§ **Exercise brief**
Please give back word for word the lines below, from the first one through the one with "destruct (Z.ltb_spec 36".

§ **Records to process**
Lemma strto_signed_spec nptr base :
  strto_signed nptr base = scanned_value LONG_MIN LONG_MAX id nptr base.
Proof.
  unfold strto_signed, scanned_value. destruct (scan_prefix nptr base) as [[neg b] s].
  destruct (Z.ltb_spec b 2) as [Hb|Hb]; cbn [orb].
  { destruct (span_digits b s). rewrite bool_decide_false by lia. done. }
  destruct (Z.ltb_spec 36 b) as [Hb'|Hb']; cbn [orb].
  { destruct (span_digits b s). rewrite bool_decide_false by lia. done. }
  rewrite signed_limit. pose proof (digits_value_nonneg b s ltac:(lia)) as Hnn.
  pose proof (accumulate_value b (if neg then 2 ^ 63 else 2 ^ 63 - 1) s ltac:(lia)
    ltac:(destruct neg; lia)) as Ha.
  destruct (span_digits b s) as [ds rest]. cbn [fst] in Hnn. unfold LONG_MIN, LONG_MAX, saturate, id.
  cbv zeta in Ha. destruct (decide (digits_value b ds ≤ if neg then 2 ^ 63 else 2 ^ 63 - 1)) as [Hv|Hv];
    [rewrite bool_decide_true in Ha by exact Hv|rewrite bool_decide_false in Ha by exact Hv].
  - rewrite Ha. destruct (decide (ds = [])) as [Hds|Hds];
      [rewrite (bool_decide_true (ds = [])) by done|rewrite (bool_decide_false (ds = [])) by done]; cbn [Z.ltb Z.eqb Z.compare].
    + rewrite bool_decide_false by naive_solver. done.
    + rewrite bool_decide_true by (split; [lia|done]).
      rewrite bool_decide_true by (destruct neg; lia). f_equal.
      destruct neg; [|apply swrap_id; lia].
      unfold s64, u64. rewrite swrap_uwrap by lia. apply swrap_id; lia.
  - destruct Ha as [acc' ->]. cbn [Z.ltb Z.eqb Z.compare].
    assert (ds ≠ []) by (intros ->; rewrite digits_value_nil in Hv; destruct neg; lia).
    rewrite bool_decide_true by (split; [lia|done]).
    rewrite bool_decide_false by (destruct neg; lia). f_equal. destruct neg; lia.
Qed.

(** * Numbers as ISO C writes them

    A text starts with a number: white space, a sign, the prefix of a base and digits,
    and then anything.  Nothing here is taken from the code above; a digit is a
    character of an alphabet, small or capital, and its value is its place there. *)

Definition WHITE_SPACE : list Z := [32; 9; 10; 11; 12; 13].

Definition ALPHABET : list Z :=
  [48; 49; 50; 51; 52; 53; 54; 55; 56; 57;
   97; 98; 99; 100; 101; 102; 103; 104; 105; 106; 107; 108; 109; 110; 111; 112; 113; 114; 115; 116; 117; 118; 119; 120; 121; 122].

Definition CAPITALS : list Z :=
  [48; 49; 50; 51; 52; 53; 54; 55; 56; 57;
   65; 66; 67; 68; 69; 70; 71; 72; 73; 74; 75; 76; 77; 78; 79; 80; 81; 82; 83; 84; 85; 86; 87; 88; 89; 90].

(** The character [c] is the digit [d] of base [b]. *)
Definition writes_digit (b d c : Z) : Prop :=
  0 ≤ d < b ∧ (ALPHABET !! Z.to_nat d = Some c ∨ CAPITALS !! Z.to_nat d = Some c).

Inductive writes_sign : bool → list Z → Prop :=
  | no_sign : writes_sign false []
  | plus_sign : writes_sign false [43]
  | minus_sign : writes_sign true [45].

(** For the argument [base], the prefix [p] in front of the digits [ds] means base [b]. *)
Inductive writes_base (base : Z) : Z → list Z → list Z → Prop :=
  | base_given ds : 2 ≤ base ≤ 36 → writes_base base base [] ds
  | base_hex x ds : base ∈ [0; 16] → x ∈ [120; 88] → writes_base base 16 [48; x] ds
  | base_binary x ds : base ∈ [0; 2] → x ∈ [98; 66] → writes_base base 2 [48; x] ds
  | base_octal ds : base = 0 → head ds = Some 0 → writes_base base 8 [] ds
  | base_decimal ds : base = 0 → head ds ≠ Some 0 → writes_base base 10 [] ds.

(** The text is the number [ds], negative or not, of base [b], and [rest]. *)
Definition reads (base : Z) (text : list Z) (neg : bool) (b : Z) (ds rest : list Z) : Prop :=
  ∃ spaces sign prefix digits,
    text = spaces ++ sign ++ prefix ++ digits ++ rest ∧ Forall (.∈ WHITE_SPACE) spaces ∧
    writes_sign neg sign ∧ writes_base base b prefix ds ∧ Forall2 (writes_digit b) ds digits ∧ ds ≠ [].

(** No other number at the start of the text is longer. *)
Definition longest (base : Z) (text : list Z) (neg : bool) (b : Z) (ds rest : list Z) : Prop :=
  reads base text neg b ds rest ∧
  ∀ neg' b' ds' rest', reads base text neg' b' ds' rest' → (length rest ≤ length rest')%nat.

(** ** The code finds the longest number *)

Lemma isspace_spec c : isspace c = true ↔ c ∈ WHITE_SPACE.
Proof.
  unfold isspace, WHITE_SPACE. rewrite orb_true_iff, andb_true_iff, Z.eqb_eq, !Z.leb_le, !elem_of_cons, elem_of_nil. lia.
Qed.

Lemma alphabet_digits :
  Forall (λ d, digit_of (ALPHABET !!! Z.to_nat d) = Some d ∧ digit_of (CAPITALS !!! Z.to_nat d) = Some d) (seqZ 0 36) ∧
  Forall (λ c, digit_of c = None ∨ ALPHABET !! Z.to_nat (default 0 (digit_of c)) = Some c ∨
               CAPITALS !! Z.to_nat (default 0 (digit_of c)) = Some c) (seqZ 48 75).
Proof. split; apply (bool_decide_unpack _); by vm_compute. Qed.

Lemma digit_of_chars c d : digit_of c = Some d → 48 ≤ c < 123.
Proof. unfold digit_of, in_range. repeat case_match; intros; simplify_eq; rewrite ?andb_true_iff, ?Z.leb_le in *; lia. Qed.

Lemma writes_digit_spec b d c : b ≤ 36 → writes_digit b d c ↔ digit_of c = Some d ∧ d < b.
Proof.
  intros Hb. destruct alphabet_digits as [H1 H2]. rewrite Forall_forall in H1, H2. split.
  - intros [Hd Hc]. split; [|lia]. destruct (H1 d) as [Ha Hk]; [apply elem_of_seqZ; lia|].
    destruct Hc as [Hc|Hc]; apply list_lookup_total_correct in Hc; by subst.
  - intros [Hd Hlt]. pose proof (digit_of_range _ _ Hd). split; [lia|].
    destruct (H2 c) as [Hn|Hc]; [apply elem_of_seqZ; apply digit_of_chars in Hd; lia|congruence|]. by rewrite Hd in Hc.
Qed.

Lemma span_app b ds digits rest : b ≤ 36 → Forall2 (writes_digit b) ds digits →
  span_digits b (digits ++ rest) = (ds ++ (span_digits b rest).1, (span_digits b rest).2).
Proof.
  intros Hb. induction 1 as [|d c ds digits Hw _ IH]; [apply surjective_pairing|]. apply writes_digit_spec in Hw as [Hd Hlt]; [|done].
  cbn [app span_digits]. rewrite Hd, (proj2 (Z.ltb_lt _ _) Hlt), IH. done.
Qed.

Lemma span_split b s : b ≤ 36 → ∃ digits, s = digits ++ (span_digits b s).2 ∧ Forall2 (writes_digit b) (span_digits b s).1 digits.
Proof.
  intros Hb. induction s as [|c s IH]; [by exists []|]. cbn [span_digits]. destruct (digit_of c) as [d|] eqn:Ed; [|by exists []].
  destruct (Z.ltb_spec d b); [|by exists []]. destruct IH as (digits & Hs & Hds), (span_digits b s) as [ds r]. cbn [fst snd] in *.
  exists (c :: digits). split; [cbn; by f_equal|]. constructor; [by apply writes_digit_spec|done].
Qed.

Lemma span_rest b s : b ≤ 36 →
  (length (span_digits b s).2 ≤ length s)%nat ∧ (length (span_digits b s).2 = length s → span_digits b s = ([], s)).
Proof.
  intros Hb. destruct (span_split b s Hb) as (digits & Hs & Hds), (span_digits b s) as [ds r]. cbn [fst snd] in *.
  rewrite Hs, length_app. split; [lia|]. intros Hl. destruct digits; [|cbn in Hl; lia]. inversion Hds. by subst.
Qed.

Lemma skip_space_split s : ∃ spaces, s = spaces ++ skip_space s ∧ Forall (.∈ WHITE_SPACE) spaces.
Proof.
  induction s as [|c s IH]; [by exists []|]. cbn [skip_space]. destruct (isspace c) eqn:E; [|by exists []].
  destruct IH as (spaces & Hs & Hsp). exists (c :: spaces). cbn. rewrite <- Hs. split; [done|]. constructor; [by apply isspace_spec|done].
Qed.

Lemma skip_space_app spaces s : Forall (.∈ WHITE_SPACE) spaces → skip_space (spaces ++ s) = skip_space s.
Proof. induction 1 as [|c spaces Hc%isspace_spec _ IH]; [done|]. cbn [app skip_space]. by rewrite Hc. Qed.

Lemma scan_sign_split s : ∃ sign, s = sign ++ (scan_sign s).2 ∧ writes_sign (scan_sign s).1 sign.
Proof.
  unfold scan_sign. destruct s as [|c s]; [by exists []; repeat constructor|]. cbn [deref_c tail].
  destruct (Z.eqb_spec c 45) as [->|]; [by exists [45]; repeat constructor|].
  destruct (Z.eqb_spec c 43) as [->|]; [by exists [43]; repeat constructor|]. by exists []; repeat constructor.
Qed.

(** A number starts with a character that is no white space and no sign. *)
Lemma scan_start spaces neg sign c s : Forall (.∈ WHITE_SPACE) spaces → writes_sign neg sign → 48 ≤ c →
  scan_sign (skip_space (spaces ++ sign ++ c :: s)) = (neg, c :: s).
Proof.
  intros Hsp Hsign Hc. rewrite skip_space_app by done.
  assert (isspace c = false) as Ec by (apply not_true_is_false; rewrite isspace_spec; unfold WHITE_SPACE; rewrite !elem_of_cons, elem_of_nil; lia).
  inversion Hsign; subst; cbn [app skip_space]; [|done|done]. rewrite Ec. unfold scan_sign. cbn [deref_c tail].
  by rewrite (proj2 (Z.eqb_neq c 45)), (proj2 (Z.eqb_neq c 43)) by lia.
Qed.

Lemma digit_values c : digit_of c = Some 0 ↔ c = 48.
Proof.
  split; [|by intros ->]. unfold digit_of, in_range. repeat case_match; intros; simplify_eq; rewrite ?andb_true_iff, ?Z.leb_le in *; lia.
Qed.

§ **Response area**
Lemma strto_signed_spec nptr base :
  strto_signed nptr base = scanned_value LONG_MIN LONG_MAX id nptr base.
Proof.
  unfold strto_signed, scanned_value. destruct (scan_prefix nptr base) as [[neg b] s].
  destruct (Z.ltb_spec b 2) as [Hb|Hb]; cbn [orb].
  { destruct (span_digits b s). rewrite bool_decide_false by lia. done. }
  destruct (Z.ltb_spec 36 b) as [Hb'|Hb']; cbn [orb].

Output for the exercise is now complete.